Two things you could try --

• user filter set to (sAMAccountName={{name}})
• Remove the entry under Certificate Authorities

yzgulec

@Danp

Here are my results:

user filter with CA:
Code: -32000

Message: could not authenticate user

user filter without CA:
Code: -32000

Message: could not authenticate user

dinhngtu

@yzgulec Could you try the following config, which worked for me:

URI: ldaps://<DC FQDN>
Copy ADCS root CA to /usr/local/share/ca-certificates/root.crt
Certificate Authorities: /usr/local/share/ca-certificates/root.crt
Check certificate: enabled
Base: OU=...
StartTLS: off
Credentials: fill
dn: <service account UPN>
password: <password>
User filter: (userPrincipalName={{name}})
ID attribute: sAMAccountName

yzgulec

@dinhngtu said in LDAP fails with error "Code: -32000 Message: Code: 0x3":

sAMAccountName

Thank you. (userPrincipalName={{name}}) filter made the trick.
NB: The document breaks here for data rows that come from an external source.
(** * QualCoder: coded text spans, overlaps, restricted text edits and auto-coding

    A shallow embedding of the span handling of [qualcoder/code_text.py]
    (class [DialogCodeText]) and [qualcoder/manage_files.py] (class
    [DialogManageFiles]), over the sqlite tables created in
    [qualcoder/qualcoder.py].

    Tables are lists of rows in insertion order, SQL statements are filters
    and maps over them, and the unique constraint of [code_text] makes an
    insert or update raise [IntegrityError].  Dialog methods are written in a
    small state-and-exception monad: a raised exception keeps every change the
    method made before it, as in Python.  What the user answers in a Qt
    dialog is an argument of the method. *)

From Stdlib Require Import ZArith List String Ascii Bool Lia.
Import ListNotations.
Open Scope string_scope.
Open Scope Z_scope.

(** ** Python strings and lists *)

Module Py.

(** [len(s)] *)
Definition len (s : string) : Z := Z.of_nat (String.length s).

(** A slice bound: negative bounds count from the end, then clamp. *)
Definition bound (n i : Z) : Z :=
  let i := if i <? 0 then i + n else i in
  if i <? 0 then 0 else if n <? i then n else i.

(** [s[i:j]] *)
Definition slice (s : string) (i j : Z) : string :=
  let a := bound (len s) i in
  let b := bound (len s) j in
  if b <=? a then "" else substring (Z.to_nat a) (Z.to_nat (b - a)) s.

(** [l[x]]: a negative index counts from the end; [None] is IndexError. *)
Definition index {A} (l : list A) (x : Z) : option A :=
  let n := Z.of_nat (List.length l) in
  let x := if x <? 0 then x + n else x in
  if x <? 0 then None else nth_error l (Z.to_nat x).

(** [l[x] = v] for an index that [index] accepts. *)
Fixpoint set_nth {A} (l : list A) (k : nat) (v : A) : list A :=
  match l, k with
  | [], _ => []
  | _ :: t, O => v :: t
  | h :: t, S k => h :: set_nth t k v
  end.

Definition set_index {A} (l : list A) (x : Z) (v : A) : list A :=
  let n := Z.of_nat (List.length l) in
  let x := if x <? 0 then x + n else x in
  if x <? 0 then l else set_nth l (Z.to_nat x) v.

(** [text in sentence] *)
Fixpoint contains (pat s : string) : bool :=
  prefix pat s ||
  match s with
  | EmptyString => false
  | String _ s' => contains pat s'
  end.

(** [[m.start() for m in re.finditer(re.escape(pat), s)]] for a non-empty
    [pat]: the leftmost, non-overlapping occurrences.  [skip] counts the
    characters of the last match still to step over. *)
Fixpoint finditer_from (pat s : string) (pos : Z) (skip : nat) : list Z :=
  match s with
  | EmptyString => []
  | String _ s' =>
      match skip with
      | S k => finditer_from pat s' (pos + 1) k
      | O =>
          if prefix pat s
          then pos :: finditer_from pat s' (pos + 1) (String.length pat - 1)
          else finditer_from pat s' (pos + 1) 0
      end
  end.

Definition finditer (pat s : string) : list Z := finditer_from pat s 0 0.

(** [s.split(sep)] for a non-empty [sep]; [cur] is the segment being read. *)
Fixpoint split_from (sep s cur : string) (skip : nat) : list string :=
  match s with
  | EmptyString => [cur]
  | String c s' =>
      match skip with
      | S k => split_from sep s' cur k
      | O =>
          if prefix sep s
          then cur :: split_from sep s' "" (String.length sep - 1)
          else split_from sep s' (cur ++ String c "") 0
      end
  end.

Definition split (s sep : string) : list string := split_from sep s "" 0.

(** [list(set(l))] keeps one copy of each element (Python fixes no order;
    the first occurrences are kept here, in order). *)
Fixpoint dedup (l : list string) : list string :=
  match l with
  | [] => []
  | h :: t => h :: filter (fun s => negb (String.eqb s h)) (dedup t)
  end.

(** [l.remove(x)]: drops the first element equal to [x]. *)
Fixpoint remove_first {A} (eqb : A -> A -> bool) (x : A) (l : list A) : list A :=
  match l with
  | [] => []
  | h :: t => if eqb h x then t else h :: remove_first eqb x t
  end.

(** [for note in l: if cond(note): l.remove(note)]: the loop reads the
    list by index while the body shortens it. *)
Fixpoint remove_while_iterating {A} (eqb : A -> A -> bool) (cond : A -> bool)
    (fuel idx : nat) (l : list A) : list A :=
  match fuel with
  | O => l
  | S fuel =>
      match nth_error l idx with
      | None => l
      | Some note =>
          if cond note
          then remove_while_iterating eqb cond fuel (S idx) (remove_first eqb note l)
          else remove_while_iterating eqb cond fuel (S idx) l
      end
  end.

End Py.

(** ** The project database (tables of [create_project], qualcoder.py) *)

Module Source.
Record row := mk
  { id : Z; name : string; fulltext : option string; mediapath : option string;
    memo : string; owner : string; date : string }.
Definition set_fulltext (t : string) (r : row) : row :=
  mk (id r) (name r) (Some t) (mediapath r) (memo r) (owner r) (date r).
End Source.

Module Code_text.
(** Also the dictionaries of [DialogCodeText.code_text]. *)
Record row := mk
  { cid : Z; fid : Z; seltext : string; pos0 : Z; pos1 : Z;
    owner : string; date : string; memo : string }.

Definition set_pos (p0 p1 : Z) (r : row) : row :=
  mk (cid r) (fid r) (seltext r) p0 p1 (owner r) (date r) (memo r).
Definition set_seltext_pos1 (t : string) (p1 : Z) (r : row) : row :=
  mk (cid r) (fid r) t (pos0 r) p1 (owner r) (date r) (memo r).

(** [unique(cid, fid, pos0, pos1, owner)] *)
Definition key (r : row) : Z * Z * Z * Z * string :=
  (cid r, fid r, pos0 r, pos1 r, owner r).

Definition key_eqb (a b : Z * Z * Z * Z * string) : bool :=
  let '(c, f, p0, p1, o) := a in
  let '(c', f', p0', p1', o') := b in
  (c =? c') && (f =? f') && (p0 =? p0') && (p1 =? p1') && String.eqb o o'.

Definition eq_dec (a b : row) : {a = b} + {a <> b}.
Proof. decide equality; (apply string_dec || apply Z.eq_dec). Defined.

Definition eqb (a b : row) : bool := if eq_dec a b then true else false.
End Code_text.

Module Annotation.
Record row := mk
  { anid : Z; fid : Z; pos0 : Z; pos1 : Z; memo : string; owner : string;
    date : string }.
Definition set_pos (p0 p1 : Z) (r : row) : row :=
  mk (anid r) (fid r) p0 p1 (memo r) (owner r) (date r).
Definition set_memo (m : string) (r : row) : row :=
  mk (anid r) (fid r) (pos0 r) (pos1 r) m (owner r) (date r).
Definition set_anid (a : Z) (r : row) : row :=
  mk a (fid r) (pos0 r) (pos1 r) (memo r) (owner r) (date r).
Definition eq_dec (a b : row) : {a = b} + {a <> b}.
Proof. decide equality; (apply string_dec || apply Z.eq_dec). Defined.
Definition eqb (a b : row) : bool := if eq_dec a b then true else false.
End Annotation.

Module Case_text.
Record row := mk
  { id : Z; caseid : Z; fid : Z; pos0 : Z; pos1 : Z; owner : string;
    date : string; memo : string }.
Definition set_pos (p0 p1 : Z) (r : row) : row :=
  mk (id r) (caseid r) (fid r) p0 p1 (owner r) (date r) (memo r).
End Case_text.

Module Db.

Record database := mk
  { source : list Source.row;
    code_text : list Code_text.row;
    annotation : list Annotation.row;
    case_text : list Case_text.row }.

Definition with_source (t : list Source.row) (db : database) : database :=
  mk t (code_text db) (annotation db) (case_text db).
Definition with_code_text (t : list Code_text.row) (db : database) : database :=
  mk (source db) t (annotation db) (case_text db).
Definition with_annotation (t : list Annotation.row) (db : database) : database :=
  mk (source db) (code_text db) t (case_text db).
Definition with_case_text (t : list Case_text.row) (db : database) : database :=
  mk (source db) (code_text db) (annotation db) t.

End Db.

(** ** Exceptions and the monad of dialog methods *)

Inductive exn := IntegrityError | IndexError | KeyError | TypeError.

Inductive outcome (A : Type) :=
| Return (a : A)
| Raise (e : exn).
Arguments Return {A} a.
Arguments Raise {A} e.

Definition M (St A : Type) : Type := St -> outcome A * St.

Definition ret {St A} (a : A) : M St A := fun s => (Return a, s).
Definition raise {St A} (e : exn) : M St A := fun s => (Raise e, s).
Definition bind {St A B} (m : M St A) (k : A -> M St B) : M St B :=
  fun s =>
    match m s with
    | (Return a, s') => k a s'
    | (Raise e, s') => (Raise e, s')
    end.
Definition get {St} : M St St := fun s => (Return s, s).
Definition put {St} (s : St) : M St unit := fun _ => (Return tt, s).
Definition modify {St} (f : St -> St) : M St unit := fun s => (Return tt, f s).

(** [try: m  except Exception: pass] (the handlers only write a debug log). *)
Definition try_except {St} (m : M St unit) : M St unit :=
  fun s =>
    match m s with
    | (Return a, s') => (Return a, s')
    | (Raise _, s') => (Return tt, s')
    end.

Declare Scope py_scope.
Delimit Scope py_scope with py.
Notation "x <- m ;; k" := (bind m (fun x => k))
  (at level 100, m at next level, right associativity) : py_scope.
Notation "m ;; k" := (bind m (fun _ => k))
  (at level 100, right associativity) : py_scope.
Open Scope py_scope.

(** [for x in l: body(x)] *)
Fixpoint for_each {St A} (l : list A) (body : A -> M St unit) : M St unit :=
  match l with
  | [] => ret tt
  | x :: t => body x ;; for_each t body
  end.

(** ** SQL statements *)

Module Sql.
Import Db.

Definition same_key (r r' : Code_text.row) : bool :=
  Code_text.key_eqb (Code_text.key r') (Code_text.key r).

Fixpoint unique_keys (t : list Code_text.row) : bool :=
  match t with
  | [] => true
  | r :: t' => negb (existsb (same_key r) t') && unique_keys t'
  end.

(** [insert into code_text ...]: refused when the key is already stored. *)
Definition insert_code_text (r : Code_text.row) (db : database) : outcome database :=
  if existsb (same_key r) (code_text db)
  then Raise IntegrityError
  else Return (with_code_text (code_text db ++ [r]) db).

(** [update code_text set ... where ...]: the statement is undone and
    raises when it would leave two rows with one key. *)
Definition update_code_text (where_ : Code_text.row -> bool)
    (set : Code_text.row -> Code_text.row) (db : database) : outcome database :=
  let t := map (fun r => if where_ r then set r else r) (code_text db) in
  if unique_keys t then Return (with_code_text t db) else Raise IntegrityError.

Definition delete_code_text (where_ : Code_text.row -> bool) (db : database) : database :=
  with_code_text (filter (fun r => negb (where_ r)) (code_text db)) db.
When I use (userPrincipalName={{name}}), it works for me either I set certificate check ON or not. (Actually I was expecting to check AD root cert as this connection is using LDAPS)

And also test only works when I do it using UPN but not with username@domain format.

Other filter options did not work at all.